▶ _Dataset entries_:
= = = = = = =

(* ===== verification/Stamps.v ===== *)
(** * Timestamps in messages

    The clocks a replica keeps and the timestamps it sends: their size, their
    ids, and that what is printed into a message is read back. *)
From Stdlib Require Import ZArith Lia Ascii String.
From stdpp Require Import functions base numbers strings gmap sets list.
From S2P Require Import Prelude Sds VectorClock Server RWFramework Container RWSet.
Open Scope Z_scope.

(** A clock of this replica. *)
Definition clock_ok (s : server) (c : vc) : Prop :=
  vc_size c = Z.to_nat (p2p_count s) /\ vc_id c = p2p_id s /\ Forall in_int (vector c).

(** A timestamp of a replica of the system, as it is and as it is printed. *)
Definition event_ok (s : server) (t : vc) : Prop := ts_ok s t /\ vc_id t < p2p_count s.

Lemma event_ok_stable s s' t : same_config s s' -> event_ok s t -> event_ok s' t.
Proof. intros Hc [H1 H2]. split; [by eapply ts_ok_stable|]. by rewrite (sc_count _ _ Hc). Qed.

Definition stamp_ok (s : server) (t : vc) : Prop := vc_printable t /\ event_ok s t.

Lemma vcs_parse s t : stamp_ok s t -> SdsToVC (vcs t) = Some t.
Proof. intros [Hp _]. by apply vcs_read. Qed.

Lemma stamp_ok_stable s s' t : same_config s s' -> stamp_ok s t -> stamp_ok s' t.
Proof. intros Hc [H1 H2]. split; [done|by eapply event_ok_stable]. Qed.

(** The next event of a clock. *)
Definition next_stamp (c : vc) : vc := mkVC (bump (vector c) (vc_id c)) (vc_id c).

Lemma clock_stamp s c : cfg_ok s -> clock_ok s c -> stamp_ok s c.
Proof.
  intros [Hc Hi] (Hs & Hid & Hv). unfold stamp_ok, vc_printable, event_ok, ts_ok. rewrite Hs, Hid. unfold VC_BUF.
  split_and!; try done; try lia. clia.
Qed.

Lemma next_stamp_ok s c :
  cfg_ok s -> clock_ok s c -> Forall (fun x => x < INT_MAX) (vector c) -> stamp_ok s (next_stamp c).
Proof.
  intros Hc (Hs & Hid & Hv) Hr. apply clock_stamp; [done|]. unfold clock_ok, next_stamp, vc_size in *. cbn.
  rewrite bump_length. split_and!; [done..|]. by apply bump_in_int.
Qed.

Lemma VCToSds_vcs c : vc_printable c -> VCToSds c = Some (vcs c).
Proof. intros Hp. destruct (VCToSds_SdsToVC c Hp) as (s & Hs & _). unfold vcs. by rewrite Hs. Qed.

Lemma nowVC_vcs s c :
  cfg_ok s -> clock_ok s c -> Forall (fun x => x < INT_MAX) (vector c) -> nowVC c = Some (vcs (next_stamp c)).
Proof.
  intros Hc Hok Hr. destruct (next_stamp_ok s c Hc Hok Hr) as [Hp _].
  destruct Hc as [Hc Hi], Hok as (Hs & Hid & Hv). unfold nowVC, increaseVC.
  destruct (at_index_some (vector c) (vc_id c)) as [x Hx]; [unfold vc_size in *; lia|]. rewrite Hx.
  assert (to_int (x + 1) = x + 1) as ->.
  { apply at_index_lookup in Hx as [_ Hx]. rewrite Forall_lookup in Hr, Hv.
    specialize (Hr _ _ Hx). specialize (Hv _ _ Hx). apply to_int_id. clia. }
  rewrite <- (VCToSds_vcs _ Hp). unfold next_stamp, bump. by rewrite Hx.
Qed.

Lemma ADD_CR_done w rv h s :
  cfg_ok s -> clock_ok s (current h) ->
  ADD_CR_NON_RMV rv h w = Done (RARGV_ADD_SDS rv (vcs (current h))) w.
Proof.
  intros Hc Hk. destruct (clock_stamp _ _ Hc Hk) as [Hp _]. unfold ADD_CR_NON_RMV. by rewrite (VCToSds_vcs _ Hp).
Qed.
Lemma diff_one_loop (test : sds -> bool) l acc :
  NoDup l -> (forall x, x ∈ l -> x ∉ set_members acc.1) -> counted acc -> int_sized (list_to_set l ∪ set_members acc.1) ->
  exists acc', fold_each l acc (fun acc x =>
      if test x then dstset <- local_add acc.1 x ;; ret (dstset, to_int (acc.2 + 1)) else ret acc) w = Done acc' w /\
    counted acc' /\ set_members acc'.1 = list_to_set (filter test l) ∪ set_members acc.1.
Proof.
  intros Hnd. revert acc. induction Hnd as [|x l Hx Hnd IH]; intros acc Hd Hc Hi; cbn [fold_each].
  - exists acc. split_and!; [done|done|]. cbn. by rewrite (left_id_L ∅ (∪)).
  - destruct (test x) eqn:Ht.
    + destruct Hc as [Hok Hn]. destruct (local_add_spec w acc.1 x Hmax Hok) as (d1 & Hd1 & Hok1 & Hm1).
      rewrite bind_assoc. step_with Hd1. rewrite (bind_done _ _ _ _ _ eq_refl : bind (ret _) _ w = _).
      destruct (IH (d1, to_int (acc.2 + 1))) as (a2 & Ha2 & Hc2 & Hm2); cbn [fst snd].
      * intros y Hy. rewrite Hm1. specialize (Hd y). set_solver.
      * split; [done|]. cbn [fst snd]. pose proof (size_add x (set_members acc.1)) as Hs.
        rewrite bool_decide_true in Hs by (apply Hd; left). rewrite Hm1, Hn, <- Hs. apply to_int_size.
        eapply int_sized_sub, Hi. set_solver.
      * rewrite Hm1. eapply int_sized_sub, Hi. set_solver.
      * exists a2. split_and!; [done|done|]. cbn [fst] in Hm2. rewrite Hm2, Hm1, filter_cons_True by (by rewrite Ht). set_solver.
    + rewrite (bind_done _ _ _ _ _ eq_refl : bind (ret _) _ w = _).
      destruct (IH acc) as (a2 & Ha2 & Hc2 & Hm2); [set_solver|done|eapply int_sized_sub, Hi; set_solver|].
      exists a2. split_and!; [done|done|]. by rewrite Hm2, filter_cons_False by (rewrite Ht; tauto).
Qed.

Lemma diff_one_spec k1 so others :
  holds w k1 so -> Forall ptr_ok others -> int_sized (visible w k1) ->
  exists acc, diff_one k1 so others w = Done acc w /\ counted acc /\
    set_members acc.1 = visible w k1 ∖ ⋃ (ptr_members <$> others).
Proof.
  intros Hh Ho Hi. pose proof (holds_visible w k1 so Hh) as Hv. destruct Hh as [_ Hok].
  destruct (diff_one_loop (diff_test k1 others) (set_list so) (createIntsetObject, 0)) as (acc & Hl & Hc & Hm).
  - rewrite (set_list_perm _ _ Hok). apply NoDup_elements.
  - set_solver.
  - apply counted_new.
  - rewrite (set_list_members so Hok), <- Hv. cbn. by rewrite (right_id_L ∅ (∪)).
  - exists acc. split_and!; [done|done|]. rewrite Hm, (list_to_set_filter _ _ Hok), <- Hv. cbn [fst].
    change (set_members createIntsetObject) with (∅ : gset sds). rewrite (right_id_L ∅ (∪)).
    apply set_eq. intros x. rewrite elem_of_filter, elem_of_difference. split.
    + intros [Ht Hx]. rewrite (diff_test_spec k1 others x Ho Hx) in Ht. apply bool_decide_unpack in Ht. done.
    + intros [Hx Hn]. split; [|done]. rewrite (diff_test_spec k1 others x Ho Hx). by apply bool_decide_pack.
Qed.

(** The loop over the sets to subtract ends early when nothing is left. *)
Lemma diff_two_rest sets acc :
  Forall ptr_ok sets -> counted acc -> int_sized (set_members acc.1) ->
  exists acc', diff_two false sets acc w = Done acc' w /\ counted acc' /\
    set_members acc'.1 = set_members acc.1 ∖ ⋃ (ptr_members <$> sets).
Proof.
  intros Hs. revert acc. induction Hs as [|s sets Hp Hs IH]; intros acc Hc Hi; cbn [diff_two fmap list_fmap union_list foldr].
  - exists acc. split_and!; [done|done|set_solver].
  - destruct s as [o|]; cbn [ptr_members].
    + destruct (diff_fold_spec (set_list o.2) acc Hc Hi) as (a1 & Ha1 & Hc1 & Hm1).
      rewrite (set_list_members o.2) in Hm1 by apply Hp. step_with Ha1.
      destruct (Z.eqb_spec a1.2 0) as [Hz|Hz].
      * exists a1. split_and!; [done|done|]. destruct Hc1 as [_ Hn1]. rewrite Hz in Hn1.
        assert (set_members a1.1 = ∅) by (apply leibniz_equiv, size_empty_inv; lia). set_solver.
      * destruct (IH a1 Hc1) as (a2 & Ha2 & Hc2 & Hm2); [rewrite Hm1; eapply int_sized_sub, Hi; set_solver|].
        exists a2. split_and!; [done|done|]. rewrite Hm2, Hm1. set_solver.
    + destruct (IH acc Hc Hi) as (a2 & Ha2 & Hc2 & Hm2). exists a2. split_and!; [done|done|]. rewrite Hm2. set_solver.
Qed.

Lemma diff_two_spec k1 so others :
  holds w k1 so -> Forall ptr_ok others -> int_sized (visible w k1) ->
  exists acc, diff_two true (Some (k1, so) :: others) (createIntsetObject, 0) w = Done acc w /\ counted acc /\
    set_members acc.1 = visible w k1 ∖ ⋃ (ptr_members <$> others).
Proof.
  intros Hh Ho Hi. pose proof (holds_visible w k1 so Hh) as Hv. destruct Hh as [_ Hok]. cbn [diff_two snd].
  destruct (union_fold_spec (set_list so) (createIntsetObject, 0) counted_new) as (a1 & Ha1 & Hc1 & Hm1).
  { rewrite (set_list_members so Hok), <- Hv. cbn. by rewrite (right_id_L ∅ (∪)). }
  rewrite (set_list_members so Hok), <- Hv in Hm1. cbn [fst] in Hm1.
  change (set_members createIntsetObject) with (∅ : gset sds) in Hm1. rewrite (right_id_L ∅ (∪)) in Hm1.
  step_with Ha1. destruct (Z.eqb_spec a1.2 0) as [Hz|Hz].
  - exists a1. split_and!; [done|done|]. destruct Hc1 as [_ Hn1]. rewrite Hz in Hn1.
    assert (set_members a1.1 = ∅) by (apply leibniz_equiv, size_empty_inv; lia). set_solver.
  - destruct (diff_two_rest others a1 Ho Hc1) as (a2 & Ha2 & Hc2 & Hm2); [by rewrite Hm1|].
    exists a2. split_and!; [done|done|]. by rewrite Hm2, Hm1.
Qed.
Lemma sort_option_spec argv l a i : 0 <= i ->
  Forall (fun e => 0 <= e.2) l ->
  0 <= (sort_option l a i (argc_of argv)).1 /\ found_ok argv (sort_option l a i (argc_of argv)).2.
Proof.
  intros Hi. induction l as [|[n s] l IH]; intros Hl; [by split|]. apply Forall_cons_1 in Hl as [Hs Hl]. cbn [sort_option].
  destruct (strcaseeq a n); [by split|]. destruct (strcaseeq a "store" && _) eqn:E; [|by apply IH].
  apply andb_prop in E as [_ E]. split; [done|]. intros k [= <-]. lia.
Qed.
Lemma one_more_position argv o : 1 < argc_of argv -> found_ok argv o -> positions argv (Done (1 :: option_list o) tt).
Proof.
  intros Ha Ho. eexists. split; [done|]. apply Forall_cons_2; [lia|]. destruct o as [k|]; [apply Forall_singleton; by apply Ho|apply Forall_nil_2].
Qed.
Lemma sort_loop_positions argv : forall fuel i store,
  1 < argc_of argv -> 0 < i -> argc_of argv - i < Z.of_nat fuel -> (0 < fuel)%nat -> found_ok argv store ->
  positions argv (sort_loop fuel argv i store).
Proof.
  induction fuel as [|fuel IH]; intros i store Ha Hi Hf Hp Ho; [lia|]. cbn [sort_loop].
  destruct (Z.leb_spec (argc_of argv) i) as [Hge|Hlt]; [by apply one_more_position|].
  destruct (lookup_lt_is_Some_2 argv (Z.to_nat i)) as [a ->]; [unfold argc_of in *; lia|].
  pose proof (sort_option_spec argv skiplist a i ltac:(lia)) as Hspec. destruct (sort_option skiplist a i (argc_of argv)) as [skip found].
  destruct Hspec as [Hsk Hfo]; [repeat (apply Forall_cons_2; [cbn; lia|]); apply Forall_nil_2|]. cbn [fst snd] in *.
  apply IH; try done; try lia. by destruct found.
Qed.
Lemma georadius_loop_positions argv : forall fuel i store,
  1 < argc_of argv -> 0 < i -> argc_of argv - i < Z.of_nat fuel -> (0 < fuel)%nat -> found_ok argv store ->
  positions argv (georadius_loop fuel argv i store).
Proof.
  induction fuel as [|fuel IH]; intros i store Ha Hi Hf Hp Ho; [lia|]. cbn [georadius_loop].
  destruct (Z.leb_spec (argc_of argv) i) as [Hge|Hlt]; [by apply one_more_position|].
  destruct (lookup_lt_is_Some_2 argv (Z.to_nat i)) as [a ->]; [unfold argc_of in *; lia|].
  destruct ((strcaseeq a "store" || _) && _) eqn:E; apply IH; try done; try lia.
  apply andb_prop in E as [_ E]. intros k [= <-]. lia.
Qed.

Lemma migrate_keys_range l : forall i k, migrate_keys l i = Some k -> i <= k < i + Z.of_nat (length l).
Proof.
  induction l as [|a l IH]; intros i k H; [done|]. cbn in H. cbn [length]. destruct (strcaseeq a "keys"); [injection H as <-; lia|].
  specialize (IH _ _ H). lia.
Qed.
Lemma migrate_positions argv : 4 <= argc_of argv -> positions argv (migrateGetKeys argv).
Proof.
  intros Ha. unfold migrateGetKeys. assert (positions argv (Done (seqZ 3 1) tt)) as Hone by (eexists; split; [done|]; apply seqZ_positions; lia).
  destruct (if 6 <? argc_of argv then migrate_keys (drop 6 argv) 6 else None) as [i|] eqn:E; [|done].
  destruct (Z.ltb_spec 6 (argc_of argv)) as [H6|]; [|done]. apply migrate_keys_range in E. rewrite length_drop in E. unfold argc_of in *.
  destruct (lookup_lt_is_Some_2 argv 3) as [k ->]; [lia|]. case_bool_decide; [|done].
  eexists. split; [done|]. apply seqZ_positions; unfold argc_of; lia.
Qed.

= = = = = = =

Go over the data and return every line that includes the word "gset".

    change (set_members createIntsetObject) with (∅ : gset sds). rewrite (right_id_L ∅ (∪)).
  change (set_members createIntsetObject) with (∅ : gset sds) in Hm1. rewrite (right_id_L ∅ (∪)) in Hm1.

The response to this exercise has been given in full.